When I returned to Australia I faced two months of unemployment, as it was the long school vacation period. So I got straight to work:  




The Book
I had been working on my Compassion book, ‘GoInto All The World,’ all through 2014 and it was published just as I arrived back in Australia.



I held two separate book launches for friends early in the year and I had opportunities to appear on TV and radio (http://historymakersradio.com/podcast/david-chalmers) to talk about the book.





I have not sold as many as would have liked, but right from the start I dedicated it to God and I look forward to seeing what He does with it.





The Business
A few years ago I worked for a small YMCA-owned business called “YMCA Funworks.” We would go to schools, birthday parties and community events and play games, such as the giant earthball, parachute, tug-o-war, jumping castles, mini-golf etc. Unfortunately it folded after a couple of years, since it wasn’t marketed effectively and ended up costing the YMCA money. I always thought I could turn it into my own business idea, so in the period of inactivity at the start of the year I took the plunge, creating “DC Fun and Games.” I bought the business name, created a website and purchased equipment. The business did not take off this year because I ended up getting a teaching job, but I have the business name for three years, so who knows what could happen? 


Compassion kids
I have been a Compassion sponsor and advocate for nine years, and it was a major reason I returned to Australia; I missed being involved. When I returned, I was re-connected with nine kids I sponsored before I went to the Philippines and then sponsored eight more, making a total of 17, plus I am also a correspondent sponsor to five kids from Kenya, which means they have a financial sponsor but I write to them.
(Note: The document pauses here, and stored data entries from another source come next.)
(* ===================================================================== *)
(** ** Further properties of the route of the first file of part_000 *)
(* ===================================================================== *)

(** Every run of the route, case by case: at most the fetch of the URL,
    then at most the generator call, then at most the append. *)
Lemma part000A_route_shape e req :
  let r := run (Part000A.process_notion_content e req) in
  let pageId := to_string (notionPageId req) in
  exists pre,
    (pre = [] \/
     (Part000A.is_url (content req) = true /\
      pre = [Fetch (Part000A.proxyUrl (to_string (content req)))])) /\
    (Part000A.is_url (content req) = false -> pre = []) /\
    ((snd r = pre /\
      exists reply, fst r = Done reply /\ (status reply = 400 \/ status reply = 500))
     \/
     exists p src,
       Part000A.build_prompt (action req) (content req)
         (JS.substring0 Part000A.cap src) = inl p /\
       Part000A.blank (Some src) = false /\
       ((exists cause,
           generateContent e p = inr cause /\
           r = (Done (Part000A.unexpected cause), (pre ++ [Generate p])%list))
        \/
        (exists g,
           generateContent e p = inl g /\
           JS.truthy (notionPageId req) = false /\
           r = (Done (Part000A.succeeded g false), (pre ++ [Generate p])%list))
        \/
        (exists g err,
           generateContent e p = inl g /\
           JS.truthy (notionPageId req) = true /\
           Part000A.notionBlocks (action req) g = inr err /\
           r = (Done (Part000A.unexpected err), (pre ++ [Generate p])%list))
        \/
        (exists g children cause,
           generateContent e p = inl g /\
           JS.truthy (notionPageId req) = true /\
           Part000A.notionBlocks (action req) g = inl children /\
           notion_append e pageId children = inr cause /\
           r = (Done (Part000A.unexpected cause),
                (pre ++ [Generate p; NotionAppend pageId children])%list))
        \/
        (exists g children,
           generateContent e p = inl g /\
           JS.truthy (notionPageId req) = true /\
           Part000A.notionBlocks (action req) g = inl children /\
           notion_append e pageId children = inl tt /\
           r = (Done (Part000A.succeeded g true),
                (pre ++ [Generate p; NotionAppend pageId children])%list)))).
Proof.
  intros r pageId. subst r.
  assert (Hproc : forall src tr,
            let r := settle Part000A.unexpected
                       (Part000A.check_and_process e req src tr) in
            (snd r = tr /\
             exists reply, fst r = Done reply /\
                           (status reply = 400 \/ status reply = 500))
            \/
            exists p src',
              Part000A.build_prompt (action req) (content req)
                (JS.substring0 Part000A.cap src') = inl p /\
              Part000A.blank (Some src') = false /\
              ((exists cause,
                  generateContent e p = inr cause /\
                  r = (Done (Part000A.unexpected cause), (tr ++ [Generate p])%list))
               \/
               (exists g,
                  generateContent e p = inl g /\
                  JS.truthy (notionPageId req) = false /\
                  r = (Done (Part000A.succeeded g false), (tr ++ [Generate p])%list))
               \/
               (exists g err,
                  generateContent e p = inl g /\
                  JS.truthy (notionPageId req) = true /\
                  Part000A.notionBlocks (action req) g = inr err /\
                  r = (Done (Part000A.unexpected err), (tr ++ [Generate p])%list))
               \/
               (exists g children cause,
                  generateContent e p = inl g /\
                  JS.truthy (notionPageId req) = true /\
                  Part000A.notionBlocks (action req) g = inl children /\
                  notion_append e pageId children = inr cause /\
                  r = (Done (Part000A.unexpected cause),
                       (tr ++ [Generate p; NotionAppend pageId children])%list))
               \/
               (exists g children,
                  generateContent e p = inl g /\
                  JS.truthy (notionPageId req) = true /\
                  Part000A.notionBlocks (action req) g = inl children /\
                  notion_append e pageId children = inl tt /\
                  r = (Done (Part000A.succeeded g true),
                       (tr ++ [Generate p; NotionAppend pageId children])%list)))).
  { intros src tr r. subst r. unfold Part000A.check_and_process.
    destruct (Part000A.blank src) eqn:Hb.
    { left. split; [reflexivity|]. eexists. split; [reflexivity | auto]. }
    assert (Hsrc : Part000A.blank (Some (to_string src)) = false)
      by (destruct src; [exact Hb | discriminate Hb]).
    destruct (part000A_process_cases e req (to_string src) tr)
      as [(err & Hp & Hrun) | [(p & cause & Hp & Hg & Hrun) |
          [(p & g & Hp & Hg & Hid & Hrun) |
          [(p & g & err & Hp & Hg & Hid & Hc & Hrun) |
          [(p & g & ch & cause & Hp & Hg & Hid & Hc & Ha & Hrun) |
           (p & g & ch & Hp & Hg & Hid & Hc & Ha & Hrun)]]]]];
      rewrite Hrun; cbn [settle].
    - left. split; [reflexivity|]. eexists. split; [reflexivity | auto].
    - right. exists p, (to_string src). repeat split; auto.
      left. exists cause. auto.
    - right. exists p, (to_string src). repeat split; auto.
      right. left. exists g. auto.
    - right. exists p, (to_string src). repeat split; auto.
      right. right. left. exists g, err. auto.
    - right. exists p, (to_string src). repeat split; auto.
      right. right. right. left. exists g, ch, cause. auto.
    - right. exists p, (to_string src). repeat split; auto.
      right. right. right. right. exists g, ch. auto. }
  destruct (JS.truthy (NOTION_API_KEY e) && JS.truthy (GEMINI_API_KEY e))
    eqn:Hkeys.
  2:{ rewrite (part000A_route_unconfigured e req Hkeys).
      exists []. split; [left; reflexivity|].
      split; [reflexivity|]. left. split; [reflexivity|].
      eexists. split; [reflexivity | auto]. }
  apply andb_true_iff in Hkeys. destruct Hkeys as [Hk1 Hk2].
  destruct (Part000A.is_url (content req)) eqn:Hurl.
  - destruct (content req) as [url|] eqn:Hc; [|discriminate Hurl].
    rewrite (part000A_route_url e req url Hc Hurl Hk1 Hk2).
    exists [Fetch (Part000A.proxyUrl url)].
    split; [right; split; reflexivity|]. split; [discriminate|].
    destruct (fetch_url_run e url) as [(body & H)|(err & H)]; rewrite H.
    + exact (Hproc (Some body) [Fetch (Part000A.proxyUrl url)]).
    + left. split; [reflexivity|]. eexists. split; [reflexivity | auto].
  - rewrite (part000A_route_plain e req Hurl Hk1 Hk2).
    exists []. split; [left; reflexivity|].
    split; [reflexivity|].
    exact (Hproc (content req) []).
Qed.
During the year I had the opportunity to speak at four churches about Compassion, and approximately 20 kids were sponsored as a result.


Travel
Overseas travel has become a pretty normal part of my life. In July I headed to New York (the city of my dreams since I was 12), where I saw U2 (my favourite band) play a concert at Madison Square Garden (definitely a once-in-a-lifetime experience)!


Then I headed down to Guatemala and Nicaragua to revisit four of my Compassion kids I had visited previously: Yeymi, Josefa, Antonio and Kelle. It was an interesting experience to visit them for a second time and see how things had changed.


Sports Journalism
If you’re a regular follower of the blog, you know that I love to write, and I also love sport, so this year I made a decision to combine the two, with a view to possibly taking it more seriously in the future. I enrolled in a couple of online Sports Journalism courses through Australian College and Open Colleges and set a goal for myself: “Down the track I would like to be covering Basketball and Australian Football, and get myself published.” Little did I know that within three months I would have already accomplished that goal.
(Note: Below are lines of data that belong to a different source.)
(** X9 on the list Alien, Up, Heat: Alien is moved down. *)
Lemma MoveMovieDown_swaps_head_witness :
  is_list three_movies (Some 1) [1; 2; 3] ∧
  ∃ m',
    handleWatchlistMenuOption_MoveMovieDown 8 "Alien" (Some 1) three_movies =
      Ret (Some 2, m') ∧
    is_list m' (Some 2) [2; 1; 3] ∧ same_fields three_movies m'.
Proof.
  assert (is_list three_movies (Some 1) [1; 2; 3]) as Hl by sample_list.
  split; [exact Hl|].
  apply (MoveMovieDown_swaps_head 8 three_movies 1 2 [3] "Alien" Hl);
    [vm_compute; reflexivity|lia].
Defined.

(** X10 on the list Alien, Up, Heat: Heat is moved up. *)
Lemma MoveMovieUp_unlinks_later_witness :
  is_list three_movies (Some 1) ([] ++ 1 :: 2 :: 3 :: []) ∧
  ∃ m',
    handleWatchlistMenuOption_MoveMovieUp 8 "Heat" (Some 1) three_movies =
      Ret (Some 1, m') ∧
    is_list m' (Some 1) ([] ++ 1 :: 2 :: []) ∧ same_fields three_movies m'.
Proof.
  assert (is_list three_movies (Some 1) ([] ++ 1 :: 2 :: 3 :: [])) as Hl
    by sample_list.
  split; [exact Hl|].
  apply (MoveMovieUp_unlinks_later 8 three_movies (Some 1) [] 1 2 3 [] "Heat" Hl);
    [each_address|vm_compute; reflexivity|simpl; lia].
Defined.

(** X11 on the list Alien, Up, Heat: Up is moved down. *)
Lemma MoveMovieDown_unlinks_successor_witness :
  is_list three_movies (Some 1) ([] ++ 1 :: 2 :: 3 :: []) ∧
  ∃ m',
    handleWatchlistMenuOption_MoveMovieDown 8 "Up" (Some 1) three_movies =
      Ret (Some 1, m') ∧
    is_list m' (Some 1) ([] ++ 1 :: 2 :: []) ∧ same_fields three_movies m'.
Proof.
  assert (is_list three_movies (Some 1) ([] ++ 1 :: 2 :: 3 :: [])) as Hl
    by sample_list.
  split; [exact Hl|].
  apply (MoveMovieDown_unlinks_successor 8 three_movies (Some 1) [] 1 2 3 []
           "Up" Hl); [each_address|vm_compute; reflexivity|simpl; lia].
Defined.

(** X14 on the library Alien, Up and the watchlist Heat: Up is inserted at
    position 1 of the watchlist. *)
Lemma handleAddMovieMenuOption_moves_copy_witness :
  is_list two_lists (Some 1) ([1] ++ 2 :: []) ∧
  is_list two_lists (Some 3) [3] ∧
  ∃ x library' watchlist' m',
    handleAddMovieMenuOption 8 InsertWithin (Some 2) (Some 1) (Some 3) two_lists
      [1%Z] = Ret (library', watchlist', m') ∧
    cells two_lists !! x = None ∧
    fields_at m' x = Some (fields (Up NULL)) ∧
    is_list m' watchlist' (added InsertWithin 1%Z x [3]) ∧
    is_list m' library' ([1] ++ []) ∧
    (∀ c, is_Some (cells two_lists !! c) → fields_at m' c = fields_at two_lists c).
Proof.
  assert (is_list two_lists (Some 1) ([1] ++ 2 :: [])) as HL by sample_list.
  assert (is_list two_lists (Some 3) [3]) as HW by sample_list.
  split; [exact HL|]. split; [exact HW|].
  apply (handleAddMovieMenuOption_moves_copy 8 two_lists (Some 1) (Some 3)
           [1] 2 [] [3] (Up NULL) InsertWithin 1%Z [] [1%Z] HL HW).
  - each_address.
  - vm_compute. reflexivity.
  - vm_compute. lia.
  - vm_compute. lia.
  - vm_compute. lia.
  - intros _. vm_compute. reflexivity.
  - simpl. lia.
  - simpl. lia.
  - vm_compute. reflexivity.
Defined.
The Victorian Amateur Football Association (VAFA) is the third tier competition in Victoria and my brother was involved with a club in a lower division. So I jumped on the website and they were advertising for scribes to report weekly for their various competitions. I enquired and all of a sudden I was writing for Premier B, which is the second highest VAFA division! My role involved writing a roundup of the five Premier B matches each week, and my work appeared in the weekly VAFA publication which was online and read by many people at the matches as well.


With basketball, I was involved in doing stats for the Werribee Devils in the Big V competition (third tier comp in the state) for several years and I felt the Devils were not getting much coverage in the local newspapers, so I contacted the Wyndham Leader and offered to submit a match report each week. My offer was accepted and I had eight articles published in the local paper, as well as increased coverage for the Werribee Devils.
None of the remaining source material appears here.